Dataset entries:

────

(** SELECT id::text, name FROM ingredients [WHERE id::text IN (...)];
    a list without elements makes the text [IN ()], which the server
    rejects. *)
Definition select_all_ingredients : M database (list string) :=
  run statement t_ingredients then
  let* db := get in
  ret (i_id <$> tbl_ingredients db).

Definition select_ingredients_in (ids : list string) : M database (list string) :=
  run lift (check_arity (length ids) (Atom ∘ VStr <$> ids)) then
  run statement t_ingredients then
  match ids with
  | [] => raise ProgrammingError
  | _ =>
      let* db := get in
      ret (filter (λ i, i ∈ ids) (i_id <$> tbl_ingredients db))
  end.

Definition join_with (sep : string) (parts : list string) : string :=
  match parts with
  | [] => ""
  | p :: rest => foldl (λ acc x, acc +:+ sep +:+ x) p rest
  end.

(** DELETE /api/v1/bulk/ingredients; [payload_ids] are the ids of
    [payload.data]. The final [except Exception: print; raise] passes
    every exception on. *)
Definition bulk_delete_ingredients (payload_ids : list string) : M database Z :=
  try_except
    (let* all_ingredients := select_all_ingredients in
     let ingredient_ids := payload_ids in
     let* found_ingredients := select_ingredients_in ingredient_ids in
     let missing_ids :=
       remove_dups (filter (λ i, i ∉ found_ingredients) ingredient_ids) in
     match missing_ids with
     | _ :: _ =>
         raise (HTTPException 404
                  ("Ingredients not found: " +:+ join_with ", " missing_ids))
     | [] =>
         run (match ingredient_ids with
              | [] => run statement t_ingredients then raise ProgrammingError
              | _ => delete_ingredients ingredient_ids
              end) then
         ret (Z.of_nat (length ingredient_ids))
     end)
    log_and_reraise.

(** The number of formulas whose mapping has the ingredient as a key. *)
Definition referencing (ingredient_id : string) (db : database) : Z :=
  Z.of_nat (length (filter (λ f, references ingredient_id f) (tbl_formulas db))).

End DeleteIngredient.

(** ** The application: validation of the parameters and the registered
    exception handlers *)

Section Application.
Context `{PG : Postgres}.

Inductive response (A : Type) :=
| Success (status : Z) (body : A)
| Failure (status : Z) (detail : string).
Arguments Success {A} status body.
Arguments Failure {A} status detail.

Definition status_of {A} (r : response A) : Z :=
  match r with Success s _ | Failure s _ => s end.

(** [http_exception_handler] answers an HTTPException with its own
    status and detail; a RequestValidationError gets the framework's
    422; [general_exception_handler] turns any other exception into a
    500. *)
Definition respond {A} (success_status : Z) (r : res A) : response A :=
  match r with
  | Ok a => Success success_status a
  | Raise (HTTPException status detail) => Failure status detail
  | Raise RequestValidationError => Failure 422 "Unprocessable Entity"
  | Raise _ => Failure 500 "An unexpected error occurred"
  end.

(** The query string of GET /api/v1/search/formulas. *)
Record search_request := {
  arg_q : option string;
  arg_page : option Z;
  arg_size : option Z;
  arg_include : option string;
}.

(** [params: SearchParams = Depends()]: [q: str] is required and has
    no other constraint; [page] is [Field(1, ge=1)], [size] is
    [Field(10, ge=1, le=100)]. *)
Definition resolve_SearchParams (rq : search_request) : res object :=
  match arg_q rq with
  | None => Raise RequestValidationError
  | Some q =>
      let page := default 1 (arg_page rq) in
      let size := default 10 (arg_size rq) in
      if decide (1 ≤ page ∧ 1 ≤ size ≤ 100)%Z
      then Ok (SearchParams q page size (arg_include rq))
      else Raise ValidationError
  end.

Definition GET_search_formulas (rq : search_request) (db : database)
    : response (search_result formula_item) * database :=
  match resolve_SearchParams rq with
  | Raise e => (respond 200 (Raise e), db)
  | Ok params =>
      let '(r, db') := search_formulas params db in (respond 200 r, db')
  end.

Definition GET_search_ingredients (q search : option string) (page size : Z)
    (db : database) : response (search_result ingredient_item) * database :=
  let '(r, db') := search_ingredients q search page size db in
  (respond 200 r, db').

Definition DELETE_ingredient (ingredient_id : string) (db : database)
    : response unit * database :=
  let '(r, db') := delete_ingredient ingredient_id db in (respond 204 r, db').

Definition DELETE_bulk_ingredients (payload_ids : list string) (db : database)
    : response Z * database :=
  let '(r, db') := bulk_delete_ingredients payload_ids db in (respond 200 r, db').

End Application.
Arguments Success {A} status body.
Arguments Failure {A} status detail.

(** ** [models/invoice.py]: the file and the row *)

Section InvoiceRepository.
Context `{PG : Postgres}.

Record Invoice := {
  invoice_id : string;
  date : string;
  supplier : string;
  pdf_path : string;
  invoice_ingredients : string;
}.

(** What the disk does to the next creation. *)
Inductive disk := disk_ok | makedirs_fails | open_fails | write_fails.

Inductive event :=
| FileWritten (path : string)
| FileRemoved (path : string)
| RowInserted (id : string).

(** The files by path, the database, and what happened, oldest
    first. *)
Record world := {
  w_fs : gmap string (list Byte.byte);
  w_db : database;
  w_disk : disk;
  w_trace : list event;
}.

Definition with_fs (fs : gmap string (list Byte.byte)) (w : world) : world :=
  {| w_fs := fs; w_db := w_db w; w_disk := w_disk w; w_trace := w_trace w |}.

Definition with_db (db : database) (w : world) : world :=
  {| w_fs := w_fs w; w_db := db; w_disk := w_disk w; w_trace := w_trace w |}.

Definition record (e : event) (w : world) : world :=
  {| w_fs := w_fs w; w_db := w_db w; w_disk := w_disk w;
     w_trace := (w_trace w ++ [e])%list |}.

Definition on_db {A} (m : M database A) : M world A :=
  λ w, let '(r, db') := m (w_db w) in (r, with_db db' w).

(** [os.path.join(a, b)] for two components. *)
Definition starts_with_slash (s : string) : bool :=
  match s with
  | String c _ => bool_decide (c = "/"%char)
  | EmptyString => false
  end.

Fixpoint ends_with_slash (s : string) : bool :=
  match s with
  | EmptyString => false
  | String c EmptyString => bool_decide (c = "/"%char)
  | String _ rest => ends_with_slash rest
  end.

Definition os_path_join (a b : string) : string :=
  if starts_with_slash b then b
  else if bool_decide (a = "") || ends_with_slash a then a +:+ b
  else a +:+ "/" +:+ b.

(** [os.path.dirname(p)]: up to the last slash, without trailing
    slashes unless it consists of slashes only. *)
Definition is_slash (c : ascii) : bool := bool_decide (c = "/"%char).

Fixpoint drop_while {A} (f : A → bool) (l : list A) : list A :=
  match l with
  | [] => []
  | x :: rest => if f x then drop_while f rest else l
  end.

Definition os_path_dirname (p : string) : string :=
  let head := reverse (drop_while (λ c, negb (is_slash c))
                         (reverse (list_ascii_of_string p))) in
  if forallb is_slash head then string_of_list_ascii head
  else string_of_list_ascii
         (reverse (drop_while is_slash (reverse head))).
Definition catalog_with_gap : json :=
  JObject [("documents",
            JArray [JObject (descriptor "def456" "Manual");
                    JInt 5;
                    JObject (descriptor "abc123" "Guide")])].

(** A content answer whose [meta] is a list. *)
Definition content_with_list_meta : json :=
  JObject [("document", JString "text");
           ("meta", JArray [JString "page"; JInt 3])].

End Sample.

(** * Properties *)

(** ** Python primitives *)

Lemma dict_mem_set (k : string) (v : json) (d : list (string * json)) :
  dict_mem k (dict_set k v d) = true.
Proof.
  unfold dict_mem.
  induction d as [|[k' v'] rest IH]; simpl.
  - now rewrite String.eqb_refl.
  - destruct (String.eqb k' k) eqn:E; simpl.
    + now rewrite String.eqb_refl.
    + now rewrite E.
Qed.

Lemma dict_get_set_other (k k' : string) (v : json) (d : list (string * json)) :
  k <> k' -> dict_get k' (dict_set k v d) = dict_get k' d.
Proof.
  intros Hk.
  induction d as [|[k0 v0] rest IH]; simpl.
  - destruct (String.eqb_spec k k'); [contradiction | reflexivity].
  - destruct (String.eqb_spec k0 k) as [->|Hne]; simpl.
    + destruct (String.eqb_spec k k'); [contradiction | reflexivity].
    + now rewrite IH.
Qed.

Lemma dict_get_set_same (k : string) (v : json) (d : list (string * json)) :
  dict_get k (dict_set k v d) = Some v.
Proof.
  induction d as [|[k' v'] rest IH]; simpl.
  - now rewrite String.eqb_refl.
  - destruct (String.eqb k' k) eqn:E; simpl.
    + now rewrite String.eqb_refl.
    + now rewrite E.
Qed.

Lemma eq_str_true (v : json) (s : string) :
  eq_str v s = true <-> v = JString s.
Proof.
  destruct v; simpl; try (split; [discriminate | intros [=]]).
  rewrite String.eqb_eq. split; [congruence | now intros [=]].
Qed.

(** [in] on a list, against a [str]: some element is that very string. *)
Lemma existsb_eq_str (k : string) (items : list json) :
  existsb (fun x => eq_str x k) items = true <-> In (JString k) items.
Proof.
  rewrite existsb_exists. split.
  - intros (x & Hin & Hx). apply eq_str_true in Hx. now subst x.
  - intros Hin. exists (JString k). split; [exact Hin|]. now apply eq_str_true.
Qed.

(** ** Formatting integers *)

Lemma int_str_bound_eq : int_str_bound = 10 ^ 4300.
Proof. vm_compute. reflexivity. Qed.

Lemma clamped_fits : 50000 < int_str_bound.
Proof. reflexivity. Qed.

Lemma str_of_int_fits (n : Z) :
  Z.abs n < int_str_bound -> str_of_int n = Return (decimal n).
Proof.
  intros H. unfold str_of_int.
  now destruct (Z.ltb_spec (Z.abs n) int_str_bound); [|lia].
Qed.

Lemma str_of_int_exceeds (n : Z) :
  int_str_bound <= Z.abs n -> str_of_int n = Raise ValueError.
Proof.
  intros H. unfold str_of_int.
  now destruct (Z.ltb_spec (Z.abs n) int_str_bound); [lia|].
Qed.
Lemma inv_step_release c l m ph ow :
  inv (mkConc m ph ow) → ph c = PIdle → holding c l m = true →
  inv (mkConc (upd_lock l ((locks m l) <| sp_cpu := None |>) m)
              (set_phase c (PRel l) ph) (set_owned c (remove_lock l (ow c)) ow)).
Proof.
  intros I Hph Hh. rewrite (holding_owned _ c l I : holding c l m = _) in Hh.
  apply bool_decide_eq_true in Hh. simpl in Hh.
  pose proof (inv_bound _ I) as Ib. inv_facts I.
  pose proof (remove_lock_length _ _ (Ind c) Hh) as Hlen.
  assert (∀ l' c', (set_phase c (PRel l) ph c' = PGot l' ∨ set_phase c (PRel l) ph c' = PRel l' ∨
                    l' ∈ set_owned c (remove_lock l (ow c)) ow c') →
                   ph c' = PGot l' ∨ ph c' = PRel l' ∨ l' ∈ ow c') as Hcase.
  { intros l' c'. phase_case c; [|done]. rewrite elem_of_remove_lock. naive_solver. }
  constructor; unfold owns; csimp; rewrite ?harts_upd_lock.
  - intros c'. phase_case c; [|apply Ind]. apply list.NoDup_filter, Ind.
  - intros c'. specialize (Ib c'). simpl in Ib. phase_case c; lia.
  - intros l'. lock_case l' l; apply Ibit.
  - intros l' c' H%Hcase. lock_case l' l; rsimpl; eauto.
  - intros l' c1 c2 H1%Hcase H2%Hcase. eauto.
  - intros l' c'. lock_case l' l.
    + rsimpl. split; [|done]. phase_case c; [rewrite elem_of_remove_lock; naive_solver|].
      intros Hl. exfalso. apply n. apply (Iuniq l c' c); by right; right.
    + phase_case c; [|apply Icpu]. rewrite elem_of_remove_lock, <- Icpu. naive_solver.
  - intros l' c' H. phase_case c; [|by apply Ifr].
    destruct H as [?|[= ->]]; [done|]. rewrite elem_of_remove_lock. naive_solver.
  - intros c'. phase_case c; [|apply Inoff]. rewrite Inoff, Hph. cbn [length].
    rewrite bool_decide_false, bool_decide_true by naive_solver. cbn [b2z]. lia.
  - apply Isie.
Qed.
(* ===== verification/Copy.v ===== *)
(** * [copyout] and [copyin] against the user's view of memory *)

From Stdlib Require Import ZArith Lia.
From S2P Require Import Prelude Params CString State Kalloc Process Vm VmRep VmMap Uvm.
From stdpp Require Import base gmap strings numbers list.

Open Scope Z_scope.

Section Copy.
Context `{Layout, !LayoutOk}.

(** The view [V] with [l] written at [va]. *)
Definition overwrite (V : Z → option Z) (va : Z) (l : list Z) (w : Z) : option Z :=
  if decide (va ≤ w < va + Z.of_nat (length l))
  then Some (u8 (default 0 (l !! Z.to_nat (w - va)))) else V w.

Lemma overwrite_nil V va w : overwrite V va [] w = V w.
Proof. unfold overwrite. by rewrite decide_False by (simpl; lia). Qed.

Lemma overwrite_app V va l1 l2 w :
  overwrite (overwrite V va l1) (va + Z.of_nat (length l1)) l2 w = overwrite V va (l1 ++ l2) w.
Proof.
  unfold overwrite. rewrite length_app.
  destruct (decide (va + Z.of_nat (length l1) ≤ w < va + Z.of_nat (length l1) + Z.of_nat (length l2))).
  - rewrite decide_True by lia. rewrite lookup_app_r by lia. do 4 f_equal. lia.
  - destruct (decide (va ≤ w < va + Z.of_nat (length l1))).
    + rewrite decide_True by lia. by rewrite lookup_app_l by lia.
    + by rewrite decide_False by lia.
Qed.

Lemma overwrite_ext V V' va l w : (∀ x, V x = V' x) → overwrite V va l w = overwrite V' va l w.
Proof. intros Hx. unfold overwrite. by rewrite Hx. Qed.

(** What a copy loop leaves behind: it wrote a prefix of the source, all of it
    exactly when it returns 0; it fails only where the range is not plain
    writable user memory of the initial address space. *)
Definition copied (s : kst) (root : Z) (T : aspace) (fl : list Z) (sz va : Z) (src : list Z)
    (res : res kst Z) : Prop :=
  ∃ r s' T' fl' k, res = Ok r s' ∧ uvm_wf s' root T' fl' ∧ uvm_step s T fl s' T' fl' ∧
    leaf T ⊆ leaf T' ∧ (k ≤ length src)%nat ∧
    (∀ w, uview (ram s') T' sz w = overwrite (uview (ram s) T sz) va (take k src) w) ∧
    ((r = 0 ∧ k = length src) ∨
     (r = -1 ∧ (k < length src)%nat ∧
      ∃ w, va ≤ w < va + Z.of_nat (length src) ∧ ¬ rw_ok T w)).

Lemma rw_ok_mono T T' w : leaf T ⊆ leaf T' → rw_ok T w → rw_ok T' w.
Proof. intros Hs (e & He & ?). exists e. split; [|done]. by eapply lookup_weaken. Qed.

Lemma copied_nil s root T fl sz va : uvm_wf s root T fl → copied s root T fl sz va [] (Ok 0 s).
Proof.
  intros Hw. exists 0, s, T, fl, O. split_and!; try done; [apply uvm_step_refl| |by left].
  intros w. by rewrite overwrite_nil.
Qed.

(** Nothing written, and the first byte is not plain user memory. *)
Lemma copied_stop s root T fl sz va src s' T' fl' w :
  uvm_wf s' root T' fl' → uvm_step s T fl s' T' fl' → leaf T ⊆ leaf T' →
  (∀ w, uview (ram s') T' sz w = uview (ram s) T sz w) →
  va ≤ w < va + Z.of_nat (length src) → ¬ rw_ok T w →
  copied s root T fl sz va src (Ok (-1) s').
Proof.
  intros Hw Hst Hl Hv Hr Hn. exists (-1), s', T', fl', O. split_and!; try done; [lia| |].
  - intros x. by rewrite overwrite_nil.
  - right. split_and!; [done|lia|eauto].
Qed.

────

Your objective:
Begin at the top of the records above and quote each line exactly, ending with the line that contains "log_and_reraise.".

Answer space:
(** SELECT id::text, name FROM ingredients [WHERE id::text IN (...)];
    a list without elements makes the text [IN ()], which the server
    rejects. *)
Definition select_all_ingredients : M database (list string) :=
  run statement t_ingredients then
  let* db := get in
  ret (i_id <$> tbl_ingredients db).

Definition select_ingredients_in (ids : list string) : M database (list string) :=
  run lift (check_arity (length ids) (Atom ∘ VStr <$> ids)) then
  run statement t_ingredients then
  match ids with
  | [] => raise ProgrammingError
  | _ =>
      let* db := get in
      ret (filter (λ i, i ∈ ids) (i_id <$> tbl_ingredients db))
  end.

Definition join_with (sep : string) (parts : list string) : string :=
  match parts with
  | [] => ""
  | p :: rest => foldl (λ acc x, acc +:+ sep +:+ x) p rest
  end.

(** DELETE /api/v1/bulk/ingredients; [payload_ids] are the ids of
    [payload.data]. The final [except Exception: print; raise] passes
    every exception on. *)
Definition bulk_delete_ingredients (payload_ids : list string) : M database Z :=
  try_except
    (let* all_ingredients := select_all_ingredients in
     let ingredient_ids := payload_ids in
     let* found_ingredients := select_ingredients_in ingredient_ids in
     let missing_ids :=
       remove_dups (filter (λ i, i ∉ found_ingredients) ingredient_ids) in
     match missing_ids with
     | _ :: _ =>
         raise (HTTPException 404
                  ("Ingredients not found: " +:+ join_with ", " missing_ids))
     | [] =>
         run (match ingredient_ids with
              | [] => run statement t_ingredients then raise ProgrammingError
              | _ => delete_ingredients ingredient_ids
              end) then
         ret (Z.of_nat (length ingredient_ids))
     end)
    log_and_reraise.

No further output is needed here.